I want to test the toxic effects of a plant alkaloid on yeast. Apart from checking OD (growth rate) after different time intervals treating with the alkaloid, what other kinds of experiments can I do? Can I do trypan blue assay for yeasts?
Yes you can do tryphan blue staining for checking the viability. Also, you can do methylene blue staining too. Apart from this staining, the designing of other experiments depends on your project objectives and other facilities that you have currently.
Do some literature and look at other similar kind of papers to get an idea about other experiments.

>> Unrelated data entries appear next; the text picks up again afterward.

(** One iteration of the loop of [gorilla_encode]. *)
Definition encode_step (s : enc) (prev cur : Z) : option enc :=
  let vDelta := Z.lxor cur prev in
  if vDelta =? 0 then
    w ← write (e_w s) 0 1;
    Some {| e_w := w; prevLeading := prevLeading s; prevTrailing := prevTrailing s |}
  else
    let leading := clz 64 vDelta in
    let trailing := ctz 64 vDelta in
    let leading := if 32 <=? leading then 31 else leading in
    sl ← (if negb (prevLeading s =? no_window) && (prevLeading s <=? leading)
             && (prevTrailing s <=? trailing)
          then
            w ← write (e_w s) 2 2;
            Some ({| e_w := w; prevLeading := prevLeading s; prevTrailing := prevTrailing s |},
                  u64 (64 - prevLeading s - prevTrailing s))
          else
            let l := u64 (64 - leading - trailing) in
            w ← write (e_w s) 3 2;
            w ← write w leading 5;
            w ← write w (l - 1) 6;
            Some ({| e_w := w; prevLeading := leading; prevTrailing := trailing |}, l));
    let '(s, l) := (sl : enc * Z) in
    w ← (if l <=? 32 then write (e_w s) (Z.shiftr vDelta (prevTrailing s)) l
         else
           w ← write (e_w s) (Z.shiftr vDelta 32) (u64 (32 - prevLeading s));
           write w (Z.shiftr vDelta (prevTrailing s)) (u64 (32 - prevTrailing s)));
    Some {| e_w := w; prevLeading := prevLeading s; prevTrailing := prevTrailing s |}.

Fixpoint encode_loop (s : enc) (prev : Z) (l : list Z) : option enc :=
  match l with
  | [] => Some s
  | cur :: l => s ← encode_step s prev cur; encode_loop s cur l
  end.

(** [input] holds the bit patterns of the doubles.  The result is the size returned,
    which is computed in [int], and what was written to the output buffer.  The [int]
    counter of the loop has to reach [len]. *)
Definition gorilla_encode (input : list Z) : option (Z * list Z) :=
  let len := Z.of_nat (length input) in
  _ ← assert (0 <? len);
  first ← input !! 0%nat;
  let buffer_size := SIZE_IN_BIT ((1 + 1 + 5 + 6 + 64) * len) * 4 in
  w ← initBitWriter (buffer_size / 4 - 2);
  _ ← assert (len <=? INT32_MAX);
  s ← encode_loop {| e_w := w; prevLeading := no_window; prevTrailing := 0 |} first (tail input);
  wr ← flush (e_w s);
  osize ← int_of (wr.2 * 4 + 4 + 8);
  Some (osize, le_bytes 4 len ++ le_bytes 8 first ++ store_array 4 (bw_output wr.1)).

Definition read_delta (r : BitReader) (leading meaningful : Z) : option (Z * BitReader) :=
  let trailing := u64 (64 - leading - meaningful) in
  _ ← assert (trailing <? 64);
  if 32 <? meaningful then
    delta ← peek r 32;
    r ← forward r 32;
    let delta := shl64 delta (meaningful - 32) in
    low ← peek r (meaningful - 32);
    r ← forward r (meaningful - 32);
    Some (shl64 (Z.lor delta low) trailing, r)
  else
    delta ← peek r meaningful;
    r ← forward r meaningful;
    Some (shl64 delta trailing, r).

Record dec := { d_r : BitReader; d_leading : Z; d_meaningful : Z }.

(** One iteration of the loop of [gorilla_decode]: the next value. *)
Definition decode_step (s : dec) (prev : Z) : option (Z * dec) :=
  c ← peek (d_r s) 2;
  if c <=? 1 then
    r ← forward (d_r s) 1;
    Some (prev, {| d_r := r; d_leading := d_leading s; d_meaningful := d_meaningful s |})
  else if c =? 2 then
    r ← forward (d_r s) 2;
    dr ← read_delta r (d_leading s) (d_meaningful s);
    Some (Z.lxor prev dr.1,
          {| d_r := dr.2; d_leading := d_leading s; d_meaningful := d_meaningful s |})
  else
    r ← forward (d_r s) 2;
    leading ← peek r 5;
    r ← forward r 5;
    m ← peek r 6;
    let meaningful := m + 1 in
    r ← forward r 6;
    dr ← read_delta r leading meaningful;
    Some (Z.lxor prev dr.1, {| d_r := dr.2; d_leading := leading; d_meaningful := meaningful |}).

Fixpoint decode_loop (n : nat) (s : dec) (prev : Z) : option (list Z) :=
  match n with
  | O => Some []
  | S n => vs ← decode_step s prev; l ← decode_loop n vs.2 vs.1; Some (vs.1 :: l)
  end.

(** [leading] and [meaningful] are not initialised by the code: the values found in
    them are arguments of the model. *)
Definition gorilla_decode (leading meaningful : Z) (input : list Z) (len : Z)
  : option (list Z) :=
  data_len ← load 4 input 0;
  first ← load 8 input 4;
  _ ← assert ((len - 4 - 8) mod 4 =? 0);
  words ← load_n 4 input 12 ((len - 4 - 8) / 4);
  r ← initBitReader words ((len - 4 - 8) / 4);
  _ ← assert (data_len <=? INT32_MAX);
  l ← decode_loop (Z.to_nat (data_len - 1))
        {| d_r := r; d_leading := leading; d_meaningful := meaningful |} first;
  Some (first :: l).

(** ** The format *)

(** A window: leading and trailing zeros of the stored part. *)
Definition window := option (Z * Z).

Definition window_ok (o : window) : Prop :=
  match o with
  | None => True
  | Some (a, b) => 0 <= a <= 31 /\ 0 <= b /\ a + b < 64
  end.

(** The code of [cur] after [prev] in window [o], and the window left. *)
Definition gorilla_code (o : window) (prev cur : Z) : list bool * window :=
  let x := Z.lxor cur prev in
  if x =? 0 then ([false], o)
  else
    let lead := Z.min 31 (clz 64 x) in
    let trail := ctz 64 x in
    let fresh := (bits 2 3 ++ bits 5 lead ++ bits 6 (64 - lead - trail - 1)
                    ++ bits (64 - lead - trail) (Z.shiftr x trail), Some (lead, trail)) in
    match o with
    | Some (a, b) =>
        if (a <=? lead) && (b <=? trail)
        then (bits 2 2 ++ bits (64 - a - b) (Z.shiftr x b), Some (a, b))
        else fresh
    | None => fresh
    end.

Fixpoint gorilla_codes (o : window) (prev : Z) (l : list Z) : list bool :=
  match l with
  | [] => []
  | cur :: l => (gorilla_code o prev cur).1 ++ gorilla_codes (gorilla_code o prev cur).2 cur l
  end.

(** The window as the encoder and the decoder hold it. *)
Definition enc_window (o : window) (s : enc) : Prop :=
  match o with
  | None => prevLeading s = no_window /\ prevTrailing s = 0
  | Some (a, b) => prevLeading s = a /\ prevTrailing s = b
  end.

Definition dec_window (o : window) (s : dec) : Prop :=
  match o with
  | None => True
  | Some (a, b) => d_leading s = a /\ d_meaningful s = 64 - a - b
  end.

(** Facts about the difference of two distinct values. *)
Lemma delta_facts prev cur :
  is_u64 prev -> is_u64 cur -> Z.lxor cur prev <> 0 ->
  let x := Z.lxor cur prev in
  0 < x < 2 ^ 64 /\ 0 <= clz 64 x < 64 /\ 0 <= ctz 64 x /\ clz 64 x + ctz 64 x < 64.
Proof.
  intros Hp Hc Hx. pose proof (lxor_range cur prev 64 ltac:(lia) Hc Hp).
  simpl. split; [lia |]. split; [apply clz_range; lia |].
  split; [apply ctz_nonneg; lia | apply clz_ctz; lia].
Qed.

Lemma window_ok_code o prev cur :
  is_u64 prev -> is_u64 cur -> window_ok o -> window_ok (gorilla_code o prev cur).2.
Proof.
  intros Hp Hc Ho. unfold gorilla_code.
  destruct (Z.eqb_spec (Z.lxor cur prev) 0) as [| Hx]; [done |].
  destruct (delta_facts prev cur Hp Hc Hx) as (H1 & H2 & H3 & H4).
  destruct o as [[a b] |]; [destruct (_ && _); [done |] |]; simpl in *; lia.
Qed.

(** The stored bits, whatever the window: 77 bits at most per value. *)
Lemma gorilla_code_length o prev cur :
  is_u64 prev -> is_u64 cur -> window_ok o ->
  (length (gorilla_code o prev cur).1 <= 77)%nat.
Proof.
  intros Hp Hc Ho. unfold gorilla_code.
  destruct (Z.eqb_spec (Z.lxor cur prev) 0) as [| Hx]; [simpl; lia |].
  destruct (delta_facts prev cur Hp Hc Hx) as (H1 & H2 & H3 & H4).
  destruct o as [[a b] |]; [destruct (_ && _) |]; simpl in *;
    rewrite ?length_app, ?length_bits; simpl; lia.
Qed.

Lemma gorilla_code_nonempty o prev cur : (1 <= length (gorilla_code o prev cur).1)%nat.
Proof.
  unfold gorilla_code. destruct (_ =? 0); [done |].
  destruct o as [[a b] |]; [destruct (_ && _) |]; simpl; rewrite length_app, length_bits; simpl; lia.
Qed.

Lemma gorilla_codes_length o prev l :
  is_u64 prev -> Forall is_u64 l -> window_ok o ->
  (length (gorilla_codes o prev l) <= 77 * length l)%nat.
Proof.
  intros Hp Hl. revert o prev Hp.
  induction Hl as [| cur l Hc Hl IH]; intros o prev Hp Ho; simpl; [lia |].
  rewrite length_app.
  pose proof (gorilla_code_length o prev cur Hp Hc Ho).
  pose proof (IH (gorilla_code o prev cur).2 cur Hc (window_ok_code _ _ _ Hp Hc Ho)). lia.
Qed.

Colony forming unit assay is the easiest way. Treat a yeast culture of known cell density with a growth inhibitory concentration of your compound, remove an aliquot (approximately 100ul) at different times (I usually do 30 min, 1 h, 2 h, 4 h, 6 h) and spread it on a YPD agar plate. Incubate for 2 days at 30 degrees then count colonies that have formed. Because you know the cell density you can calculate how many colonies should form if there is no cytotoxicity, anything less than this number in the treated samples suggests there is cytotoxicity. Tetrazolium based assays are not that appropriate in yeast since they rely on respiration, this will be low in glucose containing media, also false positive results are possible due to an inhibitory effect of your compound on respiration. We did something similar with the compound TA-289, have a look on my profile for it.